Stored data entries
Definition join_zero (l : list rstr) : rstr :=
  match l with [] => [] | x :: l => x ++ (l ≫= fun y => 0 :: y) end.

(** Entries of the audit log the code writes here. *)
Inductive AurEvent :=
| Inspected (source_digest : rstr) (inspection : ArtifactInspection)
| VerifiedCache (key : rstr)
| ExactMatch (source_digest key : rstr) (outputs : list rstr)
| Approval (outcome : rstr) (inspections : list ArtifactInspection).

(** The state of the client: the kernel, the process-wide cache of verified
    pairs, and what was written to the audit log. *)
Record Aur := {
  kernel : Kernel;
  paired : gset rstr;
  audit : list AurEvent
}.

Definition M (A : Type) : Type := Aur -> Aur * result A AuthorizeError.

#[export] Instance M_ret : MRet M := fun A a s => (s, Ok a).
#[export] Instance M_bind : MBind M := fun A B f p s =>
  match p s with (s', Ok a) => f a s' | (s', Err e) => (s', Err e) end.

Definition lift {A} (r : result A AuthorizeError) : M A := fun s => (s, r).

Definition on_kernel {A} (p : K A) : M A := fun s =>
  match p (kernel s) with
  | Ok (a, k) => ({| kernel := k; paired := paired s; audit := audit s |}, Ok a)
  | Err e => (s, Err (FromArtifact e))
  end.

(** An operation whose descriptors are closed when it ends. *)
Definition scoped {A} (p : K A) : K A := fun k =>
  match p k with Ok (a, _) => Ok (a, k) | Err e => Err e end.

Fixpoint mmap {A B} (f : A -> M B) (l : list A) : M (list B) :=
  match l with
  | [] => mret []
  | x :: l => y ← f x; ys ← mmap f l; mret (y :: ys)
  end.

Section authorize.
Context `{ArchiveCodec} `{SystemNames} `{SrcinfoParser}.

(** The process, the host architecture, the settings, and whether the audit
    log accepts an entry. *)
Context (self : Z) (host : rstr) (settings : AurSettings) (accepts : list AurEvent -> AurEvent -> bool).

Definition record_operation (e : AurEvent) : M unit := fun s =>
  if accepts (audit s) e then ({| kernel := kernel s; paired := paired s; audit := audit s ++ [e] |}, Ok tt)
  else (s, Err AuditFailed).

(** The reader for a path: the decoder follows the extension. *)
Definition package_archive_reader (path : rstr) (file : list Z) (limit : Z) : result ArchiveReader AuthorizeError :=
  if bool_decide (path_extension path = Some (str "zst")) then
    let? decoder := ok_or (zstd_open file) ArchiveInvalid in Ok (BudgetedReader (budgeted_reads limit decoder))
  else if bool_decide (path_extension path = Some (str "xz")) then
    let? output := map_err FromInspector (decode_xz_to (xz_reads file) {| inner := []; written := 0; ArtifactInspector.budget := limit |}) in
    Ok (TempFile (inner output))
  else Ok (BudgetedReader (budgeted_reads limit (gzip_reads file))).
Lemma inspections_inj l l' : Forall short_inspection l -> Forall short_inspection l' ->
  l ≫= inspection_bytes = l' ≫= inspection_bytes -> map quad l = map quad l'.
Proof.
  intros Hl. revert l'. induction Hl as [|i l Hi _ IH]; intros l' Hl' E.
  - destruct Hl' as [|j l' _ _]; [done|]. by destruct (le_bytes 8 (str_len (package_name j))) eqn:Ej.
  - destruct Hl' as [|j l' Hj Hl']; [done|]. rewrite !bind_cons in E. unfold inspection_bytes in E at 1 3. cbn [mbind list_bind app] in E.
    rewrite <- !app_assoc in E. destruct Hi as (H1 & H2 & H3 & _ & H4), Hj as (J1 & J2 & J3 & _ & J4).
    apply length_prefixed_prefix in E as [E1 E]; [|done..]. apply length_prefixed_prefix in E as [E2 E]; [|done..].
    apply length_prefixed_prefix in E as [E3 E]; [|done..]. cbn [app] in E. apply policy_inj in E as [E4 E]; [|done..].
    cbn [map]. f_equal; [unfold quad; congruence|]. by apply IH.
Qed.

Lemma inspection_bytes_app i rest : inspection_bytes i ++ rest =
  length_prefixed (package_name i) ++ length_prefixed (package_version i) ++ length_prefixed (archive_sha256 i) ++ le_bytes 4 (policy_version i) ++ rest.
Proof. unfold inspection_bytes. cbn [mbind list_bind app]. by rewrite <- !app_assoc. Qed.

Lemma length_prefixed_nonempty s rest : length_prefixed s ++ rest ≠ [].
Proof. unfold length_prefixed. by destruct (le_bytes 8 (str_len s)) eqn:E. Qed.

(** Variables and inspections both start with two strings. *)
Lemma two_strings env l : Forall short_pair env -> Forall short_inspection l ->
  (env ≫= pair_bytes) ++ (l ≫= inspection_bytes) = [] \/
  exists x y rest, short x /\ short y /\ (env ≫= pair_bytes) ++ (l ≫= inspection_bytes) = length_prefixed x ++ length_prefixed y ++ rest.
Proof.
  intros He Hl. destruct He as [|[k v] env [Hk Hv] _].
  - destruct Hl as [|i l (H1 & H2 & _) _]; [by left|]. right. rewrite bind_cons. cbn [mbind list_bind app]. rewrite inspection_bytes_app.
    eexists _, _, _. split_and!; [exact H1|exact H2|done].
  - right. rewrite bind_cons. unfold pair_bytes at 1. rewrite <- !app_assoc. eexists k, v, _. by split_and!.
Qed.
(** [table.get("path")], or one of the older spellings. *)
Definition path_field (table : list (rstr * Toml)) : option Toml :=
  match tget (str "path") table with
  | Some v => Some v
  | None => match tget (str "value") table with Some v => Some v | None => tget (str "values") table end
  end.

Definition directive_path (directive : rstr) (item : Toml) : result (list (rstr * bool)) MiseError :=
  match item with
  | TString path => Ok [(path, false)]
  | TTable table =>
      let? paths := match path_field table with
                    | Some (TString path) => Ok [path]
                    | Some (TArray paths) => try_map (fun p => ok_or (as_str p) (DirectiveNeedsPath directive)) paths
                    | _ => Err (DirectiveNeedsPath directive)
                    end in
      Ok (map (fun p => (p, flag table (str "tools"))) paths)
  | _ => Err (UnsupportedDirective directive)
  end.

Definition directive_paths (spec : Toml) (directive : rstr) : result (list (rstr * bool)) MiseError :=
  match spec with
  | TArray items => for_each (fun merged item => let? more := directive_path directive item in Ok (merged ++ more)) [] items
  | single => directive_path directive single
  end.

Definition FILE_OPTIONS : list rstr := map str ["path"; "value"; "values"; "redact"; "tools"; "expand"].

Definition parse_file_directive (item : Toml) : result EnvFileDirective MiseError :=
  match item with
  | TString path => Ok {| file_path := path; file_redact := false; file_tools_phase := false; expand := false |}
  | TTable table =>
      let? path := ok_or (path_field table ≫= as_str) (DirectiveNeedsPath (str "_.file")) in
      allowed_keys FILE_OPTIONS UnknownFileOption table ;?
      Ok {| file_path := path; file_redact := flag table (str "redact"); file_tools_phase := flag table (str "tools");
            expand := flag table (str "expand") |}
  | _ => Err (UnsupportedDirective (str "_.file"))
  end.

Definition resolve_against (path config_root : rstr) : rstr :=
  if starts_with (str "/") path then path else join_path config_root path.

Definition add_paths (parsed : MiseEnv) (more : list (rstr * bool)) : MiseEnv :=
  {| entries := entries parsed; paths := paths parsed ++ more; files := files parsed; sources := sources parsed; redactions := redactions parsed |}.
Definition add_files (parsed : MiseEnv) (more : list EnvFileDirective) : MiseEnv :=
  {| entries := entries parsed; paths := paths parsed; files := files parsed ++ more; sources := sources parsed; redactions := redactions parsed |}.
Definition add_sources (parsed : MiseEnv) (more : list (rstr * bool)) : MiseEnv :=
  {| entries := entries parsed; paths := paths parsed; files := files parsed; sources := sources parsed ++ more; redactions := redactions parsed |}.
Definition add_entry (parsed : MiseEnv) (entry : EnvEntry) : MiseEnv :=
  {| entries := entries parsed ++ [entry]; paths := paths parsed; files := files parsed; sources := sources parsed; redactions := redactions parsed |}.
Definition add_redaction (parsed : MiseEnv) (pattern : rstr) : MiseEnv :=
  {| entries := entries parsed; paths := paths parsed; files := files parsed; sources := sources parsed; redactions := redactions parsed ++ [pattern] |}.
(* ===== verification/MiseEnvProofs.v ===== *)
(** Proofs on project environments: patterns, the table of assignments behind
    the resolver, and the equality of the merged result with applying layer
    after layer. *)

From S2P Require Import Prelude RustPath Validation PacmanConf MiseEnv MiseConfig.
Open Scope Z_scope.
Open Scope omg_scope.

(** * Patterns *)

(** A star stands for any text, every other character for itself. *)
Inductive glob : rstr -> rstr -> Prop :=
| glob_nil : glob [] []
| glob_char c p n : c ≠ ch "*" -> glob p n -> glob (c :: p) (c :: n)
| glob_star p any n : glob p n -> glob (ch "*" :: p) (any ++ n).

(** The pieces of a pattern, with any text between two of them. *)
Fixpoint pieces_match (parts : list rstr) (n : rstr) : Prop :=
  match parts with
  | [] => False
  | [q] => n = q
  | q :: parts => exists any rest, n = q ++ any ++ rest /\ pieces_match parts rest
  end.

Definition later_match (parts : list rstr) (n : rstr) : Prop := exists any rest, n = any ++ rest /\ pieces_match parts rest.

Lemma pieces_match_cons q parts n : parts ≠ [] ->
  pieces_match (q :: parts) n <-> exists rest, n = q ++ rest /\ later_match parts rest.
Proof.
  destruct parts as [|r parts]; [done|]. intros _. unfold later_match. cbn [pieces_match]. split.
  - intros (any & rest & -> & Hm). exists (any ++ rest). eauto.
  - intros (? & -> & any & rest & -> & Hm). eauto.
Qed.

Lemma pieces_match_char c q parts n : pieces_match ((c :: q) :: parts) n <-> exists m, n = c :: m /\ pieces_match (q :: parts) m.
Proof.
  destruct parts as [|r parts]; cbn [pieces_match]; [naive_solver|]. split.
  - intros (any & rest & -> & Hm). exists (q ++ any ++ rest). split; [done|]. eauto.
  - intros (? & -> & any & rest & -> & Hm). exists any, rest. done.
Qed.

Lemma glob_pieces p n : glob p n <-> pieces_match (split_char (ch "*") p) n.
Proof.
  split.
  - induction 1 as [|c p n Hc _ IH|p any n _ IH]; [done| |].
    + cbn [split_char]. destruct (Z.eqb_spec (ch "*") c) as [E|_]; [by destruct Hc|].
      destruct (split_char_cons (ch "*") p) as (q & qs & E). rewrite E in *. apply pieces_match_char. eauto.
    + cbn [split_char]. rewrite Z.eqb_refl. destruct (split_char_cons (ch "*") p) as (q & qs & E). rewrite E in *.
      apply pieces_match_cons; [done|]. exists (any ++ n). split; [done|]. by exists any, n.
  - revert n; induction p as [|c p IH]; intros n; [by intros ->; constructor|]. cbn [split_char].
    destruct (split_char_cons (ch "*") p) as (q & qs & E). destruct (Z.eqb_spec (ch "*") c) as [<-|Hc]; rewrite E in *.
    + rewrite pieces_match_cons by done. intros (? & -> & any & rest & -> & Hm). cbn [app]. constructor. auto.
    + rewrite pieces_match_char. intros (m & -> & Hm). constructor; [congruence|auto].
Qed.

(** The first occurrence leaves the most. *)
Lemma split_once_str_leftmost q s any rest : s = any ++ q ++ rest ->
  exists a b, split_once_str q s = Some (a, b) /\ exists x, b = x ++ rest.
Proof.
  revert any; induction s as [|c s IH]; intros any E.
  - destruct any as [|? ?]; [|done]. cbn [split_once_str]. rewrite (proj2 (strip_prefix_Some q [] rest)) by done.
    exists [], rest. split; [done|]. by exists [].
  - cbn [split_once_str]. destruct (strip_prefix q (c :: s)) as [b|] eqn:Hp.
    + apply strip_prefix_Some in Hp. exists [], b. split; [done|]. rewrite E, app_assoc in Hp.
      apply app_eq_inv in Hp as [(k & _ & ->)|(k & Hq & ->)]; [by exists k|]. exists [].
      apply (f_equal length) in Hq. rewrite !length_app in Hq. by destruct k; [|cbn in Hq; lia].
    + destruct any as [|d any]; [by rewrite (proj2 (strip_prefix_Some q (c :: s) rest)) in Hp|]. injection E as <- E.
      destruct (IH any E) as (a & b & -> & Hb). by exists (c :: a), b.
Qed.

▸ **WHAT YOU WILL DO**
What the task asks for is a word-for-word repeat of the lines above, from the first through the one containing "(inspections : list ArtifactInspection).".

▸ **ANSWER TO THE EXERCISE**
Definition join_zero (l : list rstr) : rstr :=
  match l with [] => [] | x :: l => x ++ (l ≫= fun y => 0 :: y) end.

(** Entries of the audit log the code writes here. *)
Inductive AurEvent :=
| Inspected (source_digest : rstr) (inspection : ArtifactInspection)
| VerifiedCache (key : rstr)
| ExactMatch (source_digest key : rstr) (outputs : list rstr)
| Approval (outcome : rstr) (inspections : list ArtifactInspection).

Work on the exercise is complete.